**What the task asks:** Your task is to copy the lines of the data below from the line holding "Definition world2 : World" through the line holding "(** The paths of the two files. *)", inclusive, exactly and with nothing added.

= = = =

(* ===== verification/GateRun.v ===== *)
(** * A gateway runs

    A concrete machine on which the theorems of the gate are instantiated: the
    daemon starts, publishes a client with REALITY access, sing-box is restarted
    beside it, and the client is switched off. *)

From Stdlib Require Import Ascii.
From S2P Require Import Prelude GoStd GoJson JsonText Netip Model Db Wf SettingsStore PeersStore RealityStore StoreSpec PoolFilter SingBox Generate GenerateSpec Reality Apply Nft NftExpr Ingress IngressSpec Barrier Lists WgPeers Generation Admission Gate GateSpec.
From S2P Require NftPolicy.
#[local] Open Scope Z_scope.
#[local] Existing Instances ascii_unicode ascii_runes host_platform GenerateSpec.sample_source NftPolicy.merging_sets WgPeers.sample_keys.

Definition gate_settings : Settings :=
  MkSettings true 8443 "www.example.com" "www.example.com" 443 51820 "10.8.0.0/24" "10.8.0.1" "vpn.example.org" 1280 "1.1.1.1" "udp" ""
    (24 * hour) hour [] (2 * minute) "warn".
(** A client with REALITY access, a rule, and the settings of the entrance. *)
Definition gate_db1 : db :=
  (run (CreatePeer "alice" "cred" "uuid" 7 (MkPeer false true "" 0 None "" "Alice" "pub" "priv" "psk" "10.8.0.2" true zero_time)) empty_db).2.
Definition gate_db2 : db :=
  (run (RulesStore.CreateRule "r" (MkRule "" "ads" ActionBlock "" "" 0 true [] ["ads.example"] [] [] ScopeAll [] false)) gate_db1).2.
Definition gate_db : db := (run (SaveSettings (MkDraws (fun _ => "unused") "id-1" "key" "abcd") gate_settings) gate_db2).2.

Lemma gate_db_wf : wf gate_db.
Proof.
  unfold gate_db. apply (step_wf gate_db2); [|apply step_save_settings]. unfold gate_db2. apply (step_wf gate_db1); [|apply step_create_rule].
  unfold gate_db1. apply (step_wf empty_db); [apply wf_empty|by apply step_create_peer].
Qed.

(** The encoder keeps the public entrance. *)
Definition gate_marshal (o : RealityOptions) : result string :=
  Ok (encode (JObj [("inbounds", JArr
    match o.(ro_inbound) with
    | Some i => [JObj [("type", JStr "vless"); ("tag", JStr "reality-in"); ("listen", JStr (AddrString i.(rn_addr)));
                       ("listen_port", JNum (Itoa i.(rn_port))); ("tls", JObj [("enabled", JBool true); ("reality", JObj [("enabled", JBool true)])])]]
    | None => []
    end)]))%string.
Definition gate_public (key : string) : option string := Some ("public-" +:+ key).

Definition fresh_fs : FS := MkFS (delete config_path sample_fs.(fs_nodes)) 0.
Definition gate_world : World :=
  MkWorld gate_db (MkHost fresh_fs ∅) ∅ (MkRuntimeState None false) (MkNetwork WgDown (MkDevice ∅ ∅) false None)
    (MkAuthority None None []) false None zero_memory.

(** Everything works. *)
Definition good : Answer :=
  MkAnswer true true true Written (MkNetlink true true true) all_well (fun _ => MkPass false true (Some "config.json.tmp-1"%string) None true Apply.Accepted)
    (fun _ => true) ["203.0.113.9/24"%string] [] "server-key".
Definition good_turns : list Turn := replicate 60 ([], good).

#[local] Abbreviation gate_start := (start gate_marshal gate_public true "eth0" config_path manifest_path).
#[local] Abbreviation gate_call := (perform gate_marshal gate_public true "eth0" config_path manifest_path).
#[local] Abbreviation gate_exec := (exec config_path manifest_path).
#[local] Abbreviation gate_session := (session_step gate_marshal gate_public true "eth0" config_path manifest_path).
Definition world1 : World := (gate_exec gate_start good_turns gate_world).2.
Definition world2 : World := (gate_exec (gate_call CallApply) good_turns world1).2.

(** The service manager restarts sing-box. *)
Definition beside : list Happening := [ServiceStops; ServiceGuards all_well; ServiceStarts].
Definition world3 : World := foldl (happen config_path manifest_path) world2 beside.

(** The paths of the two files. *)
Lemma paths_ok : (1 < String.length manifest_path)%nat /\ config_path <> manifest_path /\ config_path <> lock_path manifest_path /\ ~ ancestor manifest_path config_path.
Proof.
  split_and!; [vm_compute; lia|discriminate|discriminate|].
  assert (Hroot : forall n, Nat.iter n Dir "/"%string = "/"%string) by (induction n as [|n IH]; [done|]; rewrite Nat.iter_succ_r; exact IH).
  intros [n Hn]. do 4 (destruct n as [|n]; [vm_compute in Hn; discriminate|]).
  assert (E : Nat.iter (S (S (S (S n)))) Dir (Dir manifest_path) = Nat.iter n Dir "/"%string) by (rewrite !Nat.iter_succ_r; reflexivity).
  rewrite E, Hroot in Hn. discriminate.
Qed.
Lemma good_proper : proper_turns good_turns.
Proof. apply Forall_replicate. constructor. Qed.
Lemma gate_quiet : quiet_machine gate_world.
Proof. split; [exact gate_db_wf|by split]. Qed.

Lemma answered {A B C} (x : A * B * C) a : x.1.1 = a -> x = (a, x.1.2, x.2).
Proof. intros <-. by destruct x as [[??]?]. Qed.
Lemma gate_starts : gate_exec gate_start good_turns gate_world = (Some (Ok tt), (gate_exec gate_start good_turns gate_world).1.2, world1).
Proof. unfold world1, world2. apply answered. vm_compute. reflexivity. Qed.
Lemma gate_applies : gate_exec (gate_call CallApply) good_turns world1 = (Some tt, (gate_exec (gate_call CallApply) good_turns world1).1.2, world2).
Proof. unfold world1, world2. apply answered. vm_compute. reflexivity. Qed.
Lemma gate_runs1 : rtc gate_session (Dead, gate_world) (Alive, world1).
Proof. apply rtc_once. eapply step_start; [exact good_proper|exact gate_starts]. Qed.
Lemma gate_runs2 : rtc gate_session (Dead, gate_world) (Alive, world2).
Proof. eapply rtc_r; [exact gate_runs1|]. eapply (step_call _ _ _ _ _ _ CallApply); [exact I|exact good_proper|exact gate_applies]. Qed.

Lemma gate_runs3 : rtc gate_session (Dead, gate_world) (Alive, world3).
Proof.
  unfold world3, beside. cbn [foldl]. do 3 (eapply rtc_r; [|by apply step_beside]). exact gate_runs2.
Qed.

(** The client is switched off: the entrance is closed, the policy published
    without it, and the guards opened again. *)
Definition switch_off : call := CallPatchPeer "cred2" "uuid2" (fun _ => "dead") "alice" (MkPatch None None None (Some false) false None).
Definition world4 : World := (gate_exec (gate_call switch_off) good_turns world3).2.
Lemma gate_switches : gate_exec (gate_call switch_off) good_turns world3 = (Some tt, (gate_exec (gate_call switch_off) good_turns world3).1.2, world4).
Proof. unfold world4. apply answered. vm_compute. reflexivity. Qed.
Lemma gate_runs4 : rtc gate_session (Dead, gate_world) (Alive, world4).
Proof.
  eapply rtc_r; [exact gate_runs3|]. eapply (step_call _ _ _ _ _ _ switch_off); [by split|exact good_proper|exact gate_switches].
Qed.

(** sing-box ran the entrance of the client and runs the configuration without
    it; no barrier is left and the interface is up: the machine serves. *)
Lemma gate_never_exposed_witness :
  world3.(w_runtime).(rt_running) <> world4.(w_runtime).(rt_running) /\ w_tables world4 !! ClientGuardTable = None /\
  exists sn lists live c, serving_policy gate_marshal true "eth0" config_path sn lists live c world4.
Proof.
  assert (Hn : w_tables world4 !! ClientGuardTable = None) by (vm_compute; reflexivity).
  assert (Hw : match world4.(w_network).(nw_wg) with WgDown => false | _ => true end = true) by (vm_compute; reflexivity).
  assert (Hr : bool_decide (world3.(w_runtime).(rt_running) = world4.(w_runtime).(rt_running)) = false) by (vm_compute; reflexivity).
  split; [exact (bool_decide_eq_false_1 _ Hr)|]. split; [exact Hn|].
  destruct paths_ok as (H1 & H2 & H3 & H4).
  destruct (gate_never_exposed gate_marshal gate_public true "eth0" config_path manifest_path H1 H2 H3 H4 gate_world Alive world4 gate_quiet gate_runs4)
    as [_ [[[Hg|Hg] _]|Hs]]; [rewrite Hn in Hg; discriminate Hg|rewrite Hg in Hw; discriminate Hw|exact Hs].
Defined.

#[local] Abbreviation gate_apply := (ApplyCurrent gate_marshal gate_public true "eth0" config_path manifest_path).
Definition apply_turns : list Turn := (gate_exec gate_apply good_turns world1).1.2.
Definition applied_world : World := (gate_exec gate_apply good_turns world1).2.
Definition apply_report : Report := (MkApplyResult true true, Some 0).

= = = =

**Response for this exercise:**
Definition world2 : World := (gate_exec (gate_call CallApply) good_turns world1).2.

(** The service manager restarts sing-box. *)
Definition beside : list Happening := [ServiceStops; ServiceGuards all_well; ServiceStarts].
Definition world3 : World := foldl (happen config_path manifest_path) world2 beside.

(** The paths of the two files. *)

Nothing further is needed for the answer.